Ngone51 · 2020-06-24T04:02:58Z

Jenkins, retest this please.

SparkQA · 2020-06-24T04:21:12Z

Test build #124454 has finished for PR 28911 at commit 0d62ccb.

This patch fails to build.
This patch merges cleanly.
This patch adds no public classes.

core/src/test/scala/org/apache/spark/shuffle/HostLocalShuffleFetchSuite.scala

core/src/main/scala/org/apache/spark/internal/config/package.scala

SparkQA · 2020-06-30T16:24:18Z

Test build #124662 has finished for PR 28911 at commit 446780a.

This patch fails build dependency tests.
This patch merges cleanly.
This patch adds no public classes.

Ngone51 · 2020-07-02T12:49:32Z

I've updated the PR. Could you take another look?

SparkQA · 2020-07-02T12:57:13Z

Test build #124905 has finished for PR 28911 at commit da14484.

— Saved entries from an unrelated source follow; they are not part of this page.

#[global] Instance array_laws n : DvLaws (array c sz n) (sz * n)
  (fun l => Forall P l /\ length l = n) (fun e l => concat (enc e <$> l)).
Proof using DvLaws0.
  split; simpl.
  - intros e l [Hl <-]. by apply enc_concat_len.
  - intros e l [Hl _]. induction Hl as [|x l Hx Hl IH]; csimpl; [constructor|].
    apply Forall_app. split; [by apply enc_bytes|done].
  - intros e l t [Hl <-] Ht. bfalse (zlen t <? Z.of_nat (sz * length l)).
    pose proof (array_ser_loop_ok e l 0 [] t) as R. simpl in R. by rewrite R by (done || lia).
  - intros e l t _ Ht. by btrue (zlen t <? Z.of_nat (sz * n)).
  - intros e l rest [Hl <-].
    pose proof (enc_concat_len e l Hl).
    bfalse (zlen (concat (enc e <$> l) ++ rest) <? Z.of_nat (sz * length l)).
    pose proof (array_de_loop_ok e l 0 [] rest) as R. simpl in R. by rewrite R.
  - intros e i Hi. by btrue (zlen i <? Z.of_nat (sz * n)).
  - intros e i Hi. bfalse (zlen i <? Z.of_nat (sz * n)).
    destruct (array_de_loop_long e 0 n i) as [l ->]; [lia|]. simpl. eauto.
  - intros e bs Hb Hl. destruct (array_onto e n bs) as (l & ? & ? & ?); eauto.
Qed.
End array.

(** Arrays of signed integers of any width, in any byte order: [serialize]
    refuses a buffer that is too short, otherwise writes exactly
    [width * length] bytes, leaves the rest of the buffer alone, and
    [deserialize] reads the same elements back from the result whatever
    follows them. *)
Theorem int_array_roundtrip n e elems t : Forall (is_sint (S n)) elems ->
  let sz := (S n * length elems)%nat in
  let c := array (sint (S n)) (S n) (length elems) in
  ((length t < sz)%nat -> serialize c e elems t = Err BufferTooSmall /\
    deserialize c e t = Err WrongBufferSize) /\
  ((sz <= length t)%nat -> exists t', serialize c e elems t = Ok (t', Z.of_nat sz) /\
    length t' = length t /\ drop sz t' = drop sz t /\
    deserialize c e t' = Ok (elems, Z.of_nat sz)).
Proof.
  intros He sz c.
  pose proof (array_laws (sint (S n)) (S n) (is_sint (S n)) _ (length elems)) as L. split.
  - intros Ht. split; [by apply (ser_short (DvLaws:=L))|by apply (de_short (DvLaws:=L))].
  - intros Ht. by apply (codec_roundtrip (H:=L)).
Qed.

Lemma int_array_roundtrip_witness : exists t',
  serialize (array (sint 2) 2 2) Big [-2; 258] [7; 7; 7; 7; 9] = Ok (t', 4) /\
  deserialize (array (sint 2) 2 2) Big t' = Ok ([-2; 258], 4).
Proof.
  destruct (int_array_roundtrip 1 Big [-2; 258] [7; 7; 7; 7; 9]) as [_ H].
  - repeat constructor; vm_compute; congruence.
  - destruct H as (t' & H1 & _ & _ & H2); [vm_compute; lia|]. exists t'. by split.
Defined.
Lemma year_loop_day `{Build} y m d fuel : valid_date y m d -> (Z.to_nat (y - 1970) < fuel)%nat ->
  year_loop fuel (epoch_day y m d) 1970 = Ok (days_before_month (is_leap_year y) m + (d - 1), y).
Proof.
  intros [Hy Hm Hd] Hf. set (leap := is_leap_year y) in *.
  pose proof (days_before_month_nonneg leap m Hm). pose proof (days_before_month_succ leap m ltac:(lia)).
  pose proof (days_before_month_mono leap (m + 1) (Z.to_nat (12 - m)) ltac:(lia) ltac:(lia)) as Hmono.
  replace (m + 1 + Z.of_nat (Z.to_nat (12 - m))) with 13 in Hmono by lia.
  assert (days_before_month leap 13 = days_in_year y)
    by (unfold days_in_year; fold leap; destruct leap; reflexivity).
  pose proof (year_loop_ok (Z.to_nat (y - 1970)) 1970 (days_before_month leap m + (d - 1)) fuel) as Hyl.
  replace (1970 + Z.of_nat (Z.to_nat (y - 1970))) with y in Hyl by lia.
  change (days_before_year 1970) with 0 in Hyl. rewrite <- Hyl by lia.
  unfold epoch_day. fold leap. f_equal. lia.
Qed.
Lemma month_loop_day leap m d : 1 <= m <= 12 -> 1 <= d <= days_in_month leap m ->
  month_loop (seqZ 0 12) leap (days_before_month leap m + (d - 1)) 1 = Ok (d - 1, m).
Proof.
  intros Hm Hd. pose proof (month_loop_ok leap (Z.to_nat (m - 1)) 1 (d - 1)) as Hml.
  replace (1 + Z.of_nat (Z.to_nat (m - 1))) with m in Hml by lia.
  change (days_before_month leap 1) with 0 in Hml. rewrite Z.sub_0_r in Hml. apply Hml; lia.
Qed.
Lemma clock_parts n h m s : 0 <= n -> 0 <= h < 24 -> 0 <= m < 60 -> 0 <= s < 60 ->
  let ts := n * 86400 + h * 3600 + m * 60 + s in
  Z.quot ts 86400 = n /\ Z.quot (Z.rem ts 86400) 3600 = h /\
  Z.quot (Z.rem (Z.rem ts 86400) 3600) 60 = m /\ Z.rem (Z.rem (Z.rem ts 86400) 3600) 60 = s.
Proof.
  intros Hn Hh Hm Hs ts.
  assert (Z.quot ts 86400 = n /\ Z.rem ts 86400 = h * 3600 + m * 60 + s) as [-> ->] by (unfold ts; zdiv).
  assert (Z.quot (h * 3600 + m * 60 + s) 3600 = h /\ Z.rem (h * 3600 + m * 60 + s) 3600 = m * 60 + s)
    as [-> ->] by zdiv.
  split_and!; [done..|zdiv|zdiv].
Qed.

Lemma to_datetime_ok `{Build} dt fuel : valid dt -> (Z.to_nat (year dt - 1970) < fuel)%nat ->
  unix_timestamp_to_datetime fuel (epoch_second dt) = Ok dt.
Proof.
  intros [Hdate Hh Hm Hs Hw] Hf. pose proof (epoch_day_nonneg _ _ _ Hdate) as Hn.
  unfold unix_timestamp_to_datetime, epoch_second.
  destruct (clock_parts _ _ _ _ Hn Hh Hm Hs) as (-> & -> & -> & ->).
  rewrite year_loop_day by done. rsimpl. destruct Hdate as [Hy Hmo Hd].
  rewrite month_loop_day by done. rsimpl. pose proof (days_in_month_range (is_leap_year (year dt)) _ Hmo).
  replace (day dt - 1 + 1) with (day dt) by lia. rewrite !wrap_small by lia.
  rewrite weekday_ok, <- Hw by lia. by destruct dt.
Qed.

(** A timestamp as the date it falls on *)
Lemma datetime_of_timestamp ts : 0 <= ts < days_before_year 65536 * 86400 ->
  exists dt, valid dt /\ epoch_second dt = ts.
Proof.
  intros Ht. destruct (date_of_day (ts / 86400)) as (y & m & d & Hv & Hd).
  { split; [apply Z.div_pos; lia|apply Z.div_lt_upper_bound; lia]. }
  exists {| second := ts mod 60; minute := ts / 60 mod 60; hour := ts / 3600 mod 24;
            day := d; month := m; year := y; weekday := week_day (epoch_day y m d) |}.
  split; [split; cbn; try done; by apply Z.mod_pos_bound|].
  unfold epoch_second. cbn. rewrite Hd. clear. zdiv.
Qed.

(** *** The POSIX formula *)
Lemma posix_days y m d : 1970 <= y -> 1 <= m <= 12 ->
  (let '(y', m') := if m <=? 2 then (y - 1, m + 12) else (y, m) in
   365 * y' + Z.quot y' 4 - Z.quot y' 100 + Z.quot y' 400 + Z.quot (153 * m' - 457) 5 + d - 719528) =
  epoch_day y m d - 59.
Proof.
  intros Hy Hm. destruct (Z.le_gt_cases m 2).
  - btrue (m <=? 2). unfold epoch_day, days_before_year. rewrite !Z.quot_div_nonneg by lia.
    assert (m = 1 \/ m = 2) as [-> | ->] by lia;
      [ev ((153 * (1 + 12) - 457) / 5)|ev ((153 * (2 + 12) - 457) / 5)]; destruct (is_leap_year y);
      match goal with |- context [days_before_month ?l ?m] => ev (days_before_month l m) end; lia.
  - bfalse (m <=? 2). rewrite epoch_day_march by lia. unfold days_before_year.
    replace (y + 1 - 1) with y by lia. rewrite !Z.quot_div_nonneg by lia.
    assert ((153 * m - 457) / 5 = days_before_month false m - 59) by
      (month_cases m; try lia; reflexivity). lia.
Qed.

(** *** The clock's registers *)
Definition to_bcd (z : Z) : Z := z / 10 * 16 + z mod 10.

Lemma bcd_roundtrip z : 0 <= z < 100 -> bcd_to_binary (to_bcd z) = z.
Proof.
  intros Hz. unfold bcd_to_binary, to_bcd. change 0x0F with (Z.ones 4).
  rewrite Z.land_ones, Z.shiftr_div_pow2 by lia. zdiv.
Qed.

(** What a clock in 24-hour mode holds for a date, as binary or as BCD *)
Definition encode (binary : bool) (z : Z) : Z := if binary then z else to_bcd z.
Definition holds (binary : bool) (dt : RtcDateTime) (reg : Z) : option Z :=
  if reg =? RTC_SECONDS then Some (encode binary (second dt))
  else if reg =? RTC_MINUTES then Some (encode binary (minute dt))
  else if reg =? RTC_HOURS then Some (encode binary (hour dt))
  else if reg =? RTC_DAY then Some (encode binary (day dt))
  else if reg =? RTC_MONTH then Some (encode binary (month dt))
  else if reg =? RTC_YEAR then Some (encode binary (year dt mod 100))
  else if reg =? RTC_WEEKDAY then Some (weekday dt)
  else if reg =? RTC_CENTURY then Some (encode binary (year dt / 100))
  else if reg =? RTC_STATUS_B then Some (if binary then 0x06 else 0x02)
  else None.

Section read.
Context (rtc : nat -> Z -> Z).

(** The chip reports an update on reads [n .. n+k), none on read [n+k], and
    holds the date from then to the end of the read, eleven bytes later. *)
Definition busy (n : nat) : Prop := Z.land (rtc n RTC_STATUS_A) RTC_UIP <> 0.
Definition idle (n : nat) : Prop := Z.land (rtc n RTC_STATUS_A) RTC_UIP = 0.
Definition stable (binary : bool) (dt : RtcDateTime) (n : nat) : Prop :=
  forall i reg v, (n < i < n + 11)%nat -> holds binary dt reg = Some v -> rtc i reg = v.

Lemma wait_update_ok k fuel n : (k < fuel)%nat -> (forall i, (n <= i < n + k)%nat -> busy i) ->
  idle (n + k) -> wait_update rtc fuel n = (Ok (), S (n + k)).
Proof.
  revert fuel n. induction k as [|k IH]; intros fuel n Hf Hb Hi; (destruct fuel as [|fuel]; [lia|]);
    cbn [wait_update]; unfold is_update_in_progress, mbind, M_bind, read_register; cbn.
  - rewrite Nat.add_0_r in *. unfold idle in Hi. by rewrite Hi.
  - pose proof (Hb n ltac:(lia)) as Hn. unfold busy in Hn.
    bfalse (Z.land (rtc n RTC_STATUS_A) RTC_UIP =? 0). cbn.
    replace (n + S k)%nat with (S n + k)%nat in * by lia. apply IH; [lia| |done].
    intros i Hi'. apply Hb. lia.
Qed.

Lemma conv_encode (b : bool) z : 0 <= z < 100 -> (if b then encode b z else bcd_to_binary (encode b z)) = z.
Proof. intros Hz. destruct b; cbn; [done|by apply bcd_roundtrip]. Qed.
Lemma conv_hour (b : bool) z : 0 <= z < 24 ->
  (if b then encode b z else bcd_to_binary (Z.land (encode b z) 0x7F)) = z.
Proof.
  intros Hz. destruct b; cbn; [done|]. change 0x7F with (Z.ones 7). rewrite Z.land_ones by lia.
  rewrite Z.mod_small; [apply bcd_roundtrip; lia|]. unfold to_bcd. zdiv.
Qed.
(* ===== verification/Path.v ===== *)
(** * Absolute paths

    src/kernel/src/hal/path.rs.  A path is its UTF-8 bytes; the separator is
    one byte, so every position the code slices at is a character boundary of
    an absolute path and the model slices bytes.

    Shown here: the double-ended component iterator is a double-ended queue
    holding the non-empty pieces between separators, whatever the order in
    which the two ends are read; [file_name], [parent], [join] and [normalize]
    act on that list as their documentation says, and normalizing is
    idempotent and leaves no ["."] or [".."]. *)

From S2P Require Import Prelude Bytes.

Definition SLASH : Z := 47.
Definition DOT : Z := 46.

(** ** [str] methods *)
Definition starts_with (c : Z) (s : list Z) : bool :=
  match s with x :: _ => x =? c | [] => false end.
Definition ends_with (c : Z) (s : list Z) : bool := starts_with c (rev s).
Fixpoint find (c : Z) (s : list Z) : option nat :=
  match s with
  | [] => None
  | x :: s => if x =? c then Some 0%nat else S <$> find c s
  end.
Fixpoint rfind (c : Z) (s : list Z) : option nat :=
  match s with
  | [] => None
  | x :: s =>
      match rfind c s with
      | Some p => Some (S p)
      | None => if x =? c then Some 0%nat else None
      end
  end.
Fixpoint trim_start_matches (c : Z) (s : list Z) : list Z :=
  match s with
  | x :: s' => if x =? c then trim_start_matches c s' else s
  | [] => []
  end.
Definition trim_end_matches (c : Z) (s : list Z) : list Z := rev (trim_start_matches c (rev s)).

(** ** [Components] *)
Record Components := { cpath : list Z; front : Z; back : Z }.

Fixpoint next_loop (fuel : nat) (self : Components) : res never (option (list Z) * Components) :=
  match fuel with
  | O => Hang
  | S fuel =>
      if front self <? back self then
        remaining ← slice (cpath self) (front self) (back self);
        match find SLASH remaining with
        | Some pos =>
            let component := take pos remaining in
            let self := {| cpath := cpath self; front := front self + (Z.of_nat pos + 1); back := back self |} in
            if bool_decide (component = []) then next_loop fuel self else Ok (Some component, self)
        | None =>
            let self := {| cpath := cpath self; front := back self; back := back self |} in
            if bool_decide (remaining = []) then Ok (None, self) else Ok (Some remaining, self)
        end
      else Ok (None, self)
  end.
Fixpoint next_back_loop (fuel : nat) (self : Components) : res never (option (list Z) * Components) :=
  match fuel with
  | O => Hang
  | S fuel =>
      if front self <? back self then
        remaining ← slice (cpath self) (front self) (back self);
        match rfind SLASH remaining with
        | Some pos =>
            let component := drop (S pos) remaining in
            let self := {| cpath := cpath self; front := front self; back := front self + Z.of_nat pos |} in
            if bool_decide (component = []) then next_back_loop fuel self else Ok (Some component, self)
        | None =>
            let self := {| cpath := cpath self; front := front self; back := front self |} in
            if bool_decide (remaining = []) then Ok (None, self) else Ok (Some remaining, self)
        end
      else Ok (None, self)
  end.
(** Every round of the loops shortens the range by at least one byte. *)
Definition rounds (self : Components) : nat := S (Z.to_nat (back self - front self)).
Definition next (self : Components) := next_loop (rounds self) self.
Definition next_back (self : Components) := next_back_loop (rounds self) self.

(** [for component in components] *)
Fixpoint collect (fuel : nat) (self : Components) : res never (list (list Z)) :=
  match fuel with
  | O => Hang
  | S fuel =>
      '(o, self) ← next self;
      match o with
      | None => Ok []
      | Some c => cs ← collect fuel self; Ok (c :: cs)
      end
  end.

(** ** [Path] *)
Record Path := { raw : list Z }.

Definition new (path : list Z) : option Path :=
  if starts_with SLASH path then Some {| raw := path |} else None.
Definition new_appended (path : list Z) : Path :=
  if starts_with SLASH path then {| raw := path |} else {| raw := SLASH :: path |}.
Definition from_str (path : list Z) : option Path := new path.

Definition components (self : Path) : Components :=
  {| cpath := raw self; front := 1; back := zlen (raw self) |}.

Definition file_name (self : Path) : res never (option (list Z)) :=
  '(o, _) ← next_back (components self); Ok o.

Definition parent (self : Path) : res never (option Path) :=
  if bool_decide (raw self = [SLASH]) then Ok None else
  let trimmed := trim_end_matches SLASH (raw self) in
  match rfind SLASH trimmed with
  | Some pos =>
      if (pos =? 0)%nat then Ok (Some {| raw := [SLASH] |})
      else r ← slice (raw self) 0 (Z.of_nat pos); Ok (Some {| raw := r |})
  | None => Ok (Some {| raw := [SLASH] |})
  end.

Definition extension (self : Path) : res never (option (list Z)) :=
  o ← file_name self;
  match o with
  | None => Ok None
  | Some name =>
      match rfind DOT name with
      | None => Ok None
      | Some pos =>
          pre ← slice name 0 (Z.of_nat pos);
          if (pos =? 0)%nat || ends_with SLASH pre then Ok None
          else ext ← slice_from name (Z.of_nat pos + 1); Ok (Some ext)
      end
  end.
Lemma slot_onto self i : wf self -> 0 <= i < total self ->
  exists o, 0 <= o < total self /\ slot self o = i.
Proof.
  intros [_ Hn] Hi. exists ((i - next self) mod total self).
  split; [apply Z.mod_pos_bound; lia|]. unfold slot.
  rewrite Zplus_mod_idemp_r. replace (next self + (i - next self)) with i by lia. by apply Z.mod_small.
Qed.

(** [allocate_frame] fails exactly when every frame is used and otherwise takes
    one that is free. *)
Lemma allocate_frame_spec self context : wf self ->
  (allocate_frame self context = Ok (None, self, context) /\
    forall i, 0 <= i < total self -> used self i = true) \/
  exists i m, 0 <= i < total self /\ used self i = false /\
    flipped true [i] (mem (bitmap self)) m /\ wf (mark self m i) /\
    allocate_frame self context =
      Ok (Some (i * PAGE_SIZE), mark self m i, push_context context (i * PAGE_SIZE)).
Proof.
  intros Hwf. pose proof (total_small _ Hwf) as Hs. unfold allocate_frame.
  rewrite umul_ok by (unfold total in Hs; lia). rsimpl.
  replace (blength (bitmap self) * 8) with (total self) by (unfold total; lia).
  unfold range. rewrite Z.sub_0_r.
  destruct (Z.eq_dec (total self) 0) as [E|Hne]; [rewrite E; left; split; [done|lia]|].
  destruct (alloc_scan_spec (seqZ 0 (total self)) self context) as [[-> Ha]|(pre & o & post & m & Ho & _ & Hu & Hm & ->)].
  - done.
  - lia.
  - apply Forall_forall. intros o Ho%elem_of_seqZ. lia.
  - left. split; [done|]. intros i Hi. destruct (slot_onto self i Hwf Hi) as (o & Ho & <-).
    eapply Forall_forall in Ha; [exact Ha|]. apply elem_of_seqZ. lia.
  - right. assert (o ∈ seqZ 0 (total self)) as Hin%elem_of_seqZ by (rewrite Ho; apply elem_of_app; right; left).
    assert (0 <= slot self o < total self) by (apply Z.mod_pos_bound; lia).
    exists (slot self o), m. split_and!; try done; try lia. by apply mark_wf.
Qed.
(* ===== verification/Pools.v ===== *)
(** * Pools of disk buffers

    src/kernel/src/ejcineque/pools/mod.rs: 64 buffers of [N] bytes carved out
    of page frames, handed out through a 64-bit mask.

    The pool takes its frames from an allocator it only knows through
    [FrameSource]: what the pool relies on is that an allocated frame was free
    and is page-aligned.  src/kernel/src/arch/x86_64/memory/frame_allocator.rs
    discharges it (file Memory).  [get_buffer] and [drop] are one atomic
    read-modify-write of the mask each, so a history is a sequence of them;
    when the pool is exhausted the buffer comes from the heap, whose address
    is an argument.

    Shown here: [new] yields 64 buffers that do not overlap and lie inside
    frames that were free, and no two handles alive at the same time share a
    buffer of the pool. *)

From S2P Require Import Prelude Bytes Memory.

(** ** What the pool needs from a frame allocator *)
Class FrameSource (S : Type) := {
  src_alloc : S -> res never (option Z * S);
  src_free : S -> Z -> Prop;
  src_ok : S -> Prop;
}.
Class FrameSourceLaws (S : Type) `{FrameSource S} : Prop := {
  alloc_total s : src_ok s -> exists o s', src_alloc s = Ok (o, s') /\ src_ok s';
  alloc_was_free s f s' : src_ok s -> src_alloc s = Ok (Some f, s') -> src_free s f;
  alloc_taken s f s' : src_ok s -> src_alloc s = Ok (Some f, s') -> ~ src_free s' f;
  alloc_other s f s' g : src_ok s -> src_alloc s = Ok (Some f, s') -> src_free s' g -> src_free s g;
  free_aligned s f : src_ok s -> src_free s f -> exists i, 0 <= i < 2 ^ 40 /\ f = i * PAGE_SIZE;
}.

#[global] Instance bitmap_source `{Build} : FrameSource BitmapAllocator := {|
  src_alloc a := '(o, a, _) ← allocate_frame a None; Ok (o, a);
  src_free a f := exists i, 0 <= i < total a /\ f = i * PAGE_SIZE /\ used a i = false;
  src_ok := wf;
|}.

#[global] Instance bitmap_source_laws `{Build} : FrameSourceLaws BitmapAllocator.
Proof.
  assert (forall s f s', wf s -> src_alloc s = Ok (Some f, s') -> exists i m, 0 <= i < total s /\
    used s i = false /\ f = i * PAGE_SIZE /\ flipped true [i] (mem (bitmap s)) m /\ s' = mark s m i) as Hsome.
  { intros s f s' Hwf. cbn.
    destruct (allocate_frame_spec s None Hwf) as [[-> _]|(i & m & Hi & Hu & Hm & _ & ->)]; [done|].
    rsimpl. intros [= <- <-]. by exists i, m. }
  split.
  - intros s Hwf. cbn. destruct (allocate_frame_spec s None Hwf) as [[-> _]|(i & m & _ & _ & _ & ? & ->)];
      rsimpl; eauto.
  - intros s f s' Hwf Ha. destruct (Hsome s f s' Hwf Ha) as (i & m & Hi & Hu & -> & _ & _). by exists i.
  - intros s f s' Hwf Ha (j & Hj & Hf & Hu'). destruct (Hsome s f s' Hwf Ha) as (i & m & Hi & Hu & -> & Hm & ->).
    unfold mark in Hu'. rewrite (used_flipped s true [i]) in Hu' by (done || lia).
    rewrite bool_decide_eq_true_2 in Hu'; [done|]. apply list_elem_of_singleton. unfold PAGE_SIZE in Hf. lia.
  - intros s f s' g Hwf Ha (j & Hj & -> & Hu'). destruct (Hsome s f s' Hwf Ha) as (i & m & Hi & Hu & -> & Hm & ->).
    exists j. split_and!; [lia|exact (proj2 Hj)|done|]. unfold mark in Hu'.
    rewrite (used_flipped s true [i]) in Hu' by (done || lia). by destruct (bool_decide _).
  - cbn. intros s f Hwf (i & Hi & -> & _). pose proof (total_small s Hwf). exists i. split; [lia|done].
Qed.

(** ** [DiskIOBufferPool] *)
Definition SECTOR_SIZE : Z := 512.
Record DiskIOBufferPool := { buffers : list Z; mask : Z }.

(** [N.is_power_of_two()] *)
Definition is_power_of_two (n : Z) : bool := (0 <? n) && (Z.land n (n - 1) =? 0).
(** ** mpsc/bounded.rs *)
Module Bounded.

(** [state]: 0 = empty, 1 = writing, 2 = ready, 3 = reading *)
Record Slot (B : Type) := { value : option B; state : Z }.
Arguments Build_Slot {B} value state.
Arguments value {B} s.
Arguments state {B} s.

(** An array of slots with its two positions: the message ring
    ([buffer], [write_pos], [read_pos]) and the waker ring ([wakers],
    [waker_write_pos], [waker_read_pos]) are two of them. *)
Record Ring (B : Type) := { slots : list (Slot B); write_pos : Z; read_pos : Z }.
Arguments Build_Ring {B} slots write_pos read_pos.
Arguments slots {B} r.
Arguments write_pos {B} r.
Arguments read_pos {B} r.

Record Channel (A : Type) := {
  buffer : Ring A;
  wakers : Ring Waker;
  sender_count : Z;
  closed : bool;
}.
Arguments Build_Channel {A} buffer wakers sender_count closed.
Arguments buffer {A} c.
Arguments wakers {A} c.
Arguments sender_count {A} c.
Arguments closed {A} c.

Section bounded.
Context `{Build} {A : Type} (CAPACITY : Z).

Definition new_ring (B : Type) : Ring B :=
  {| slots := replicate (Z.to_nat CAPACITY) {| value := None; state := 0 |};
     write_pos := 0; read_pos := 0 |}.
Definition new : Channel A :=
  {| buffer := new_ring A; wakers := new_ring Waker; sender_count := 1; closed := false |}.

(** The exchange 0 -> 1 on the slot at the write position and, on success, the
    write, the store of 2 and the advance; on failure the exchange of the
    write position with the next one. *)
Definition claim_write {B} (v : B) (r : Ring B) : res never (bool * Ring B) :=
  i ← urem (write_pos r) CAPACITY;
  slot ← index (slots r) i;
  if state slot =? 0 then
    s ← update (slots r) i {| value := Some v; state := 2 |};
    Ok (true, {| slots := s; write_pos := wrap 64 (write_pos r + 1); read_pos := read_pos r |})
  else
    w ← uadd 64 (write_pos r) 1;
    Ok (false, {| slots := slots r; write_pos := w; read_pos := read_pos r |}).

(** The exchange 2 -> 3 on the slot at the read position and, on success, the
    read, the store of 0 and the advance; on failure the exchange of the read
    position with the next one. *)
Definition claim_read {B} (r : Ring B) : res never (option B * Ring B) :=
  i ← urem (read_pos r) CAPACITY;
  slot ← index (slots r) i;
  if state slot =? 2 then
    v ← match value slot with Some v => Ok v | None => Panic end;
    s ← update (slots r) i {| value := None; state := 0 |};
    Ok (Some v, {| slots := s; write_pos := write_pos r; read_pos := wrap 64 (read_pos r + 1) |})
  else
    p ← uadd 64 (read_pos r) 1;
    Ok (None, {| slots := slots r; write_pos := write_pos r; read_pos := p |}).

This patch fails build dependency tests.
This patch merges cleanly.
This patch adds no public classes.

Ngone51 · 2020-07-09T05:56:09Z

Jenkins, retest this please.

SparkQA · 2020-07-09T07:05:01Z

Test build #125437 has finished for PR 28911 at commit da14484.

This patch fails due to an unknown error code, -9.
This patch merges cleanly.
This patch adds no public classes.

mridulm · 2020-07-09T09:17:16Z

@Ngone51 I am still catching up on changes; as part of #25299 or subsequently (or here) are we updating preferred locality for shuffle tasks to account for ability to do node local reads ?
Essentially, all shuffle blocks on a node (irrespective of executor) should be treated with equal locality preference for computing pref locality for shuffle tasks.

tgravescs

took a quick look and had a few comments, overall approach seems fine. I need to take a more in depth review.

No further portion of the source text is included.